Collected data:
(* ===== verification/PlannerFacts.v ===== *)
(** * What an accepted plan satisfies

    [plan_valid] is the declarative meaning of [Planner.validate_plan]; the two
    are equivalent.  The keyword strategy always produces such plans under the
    default limits. *)
From S2P Require Import Prelude PyFloat PyValue Planner PlannerGraph.
Import Planner.
Local Open Scope Z_scope.

Abbreviation step_ids p := (ps_step_id <$> ep_steps p).

(** ** The dependency map *)
Lemma dependency_map_app l s :
  foldl (λ m s, dinsert (ps_step_id s) (ps_depends_on s) m) [] (l ++ [s]) =
  dinsert (ps_step_id s) (ps_depends_on s)
    (foldl (λ m s, dinsert (ps_step_id s) (ps_depends_on s) m) [] l).
Proof. by rewrite foldl_app. Qed.

Lemma dependency_map_Some p id ds :
  dlookup id (dependency_map p) = Some ds →
  ∃ s, s ∈ ep_steps p ∧ ps_step_id s = id ∧ ps_depends_on s = ds.
Proof.
  unfold dependency_map. induction (ep_steps p) as [|s l IH] using rev_ind; [done|].
  rewrite dependency_map_app, dlookup_dinsert. case_decide as Hid.
  - intros [= <-]. exists s. split_and!; [set_solver|done..].
  - intros (s' & ? & ? & ?)%IH. exists s'. split_and!; [set_solver|done..].
Qed.

Lemma dependency_map_step p s :
  NoDup (step_ids p) → s ∈ ep_steps p →
  dlookup (ps_step_id s) (dependency_map p) = Some (ps_depends_on s).
Proof.
  unfold dependency_map. induction (ep_steps p) as [|s' l IH] using rev_ind; [set_solver|].
  rewrite fmap_app, dependency_map_app, dlookup_dinsert. intros Hnd Hs.
  apply NoDup_app in Hnd as (Hnd & Hdisj & _).
  apply elem_of_app in Hs as [Hs| ->%list_elem_of_singleton]; [|by rewrite decide_True].
  rewrite decide_False; [by apply IH|]. intros Heq.
  apply (Hdisj (ps_step_id s)); [by apply list_elem_of_fmap_2|].
  rewrite <-Heq. set_solver.
Qed.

> **Description of the task**
In the records above, locate the lines holding the word "induction". Copy each of them.

> **Written answer**
  unfold dependency_map. induction (ep_steps p) as [|s l IH] using rev_ind; [done|].
  unfold dependency_map. induction (ep_steps p) as [|s' l IH] using rev_ind; [set_solver|].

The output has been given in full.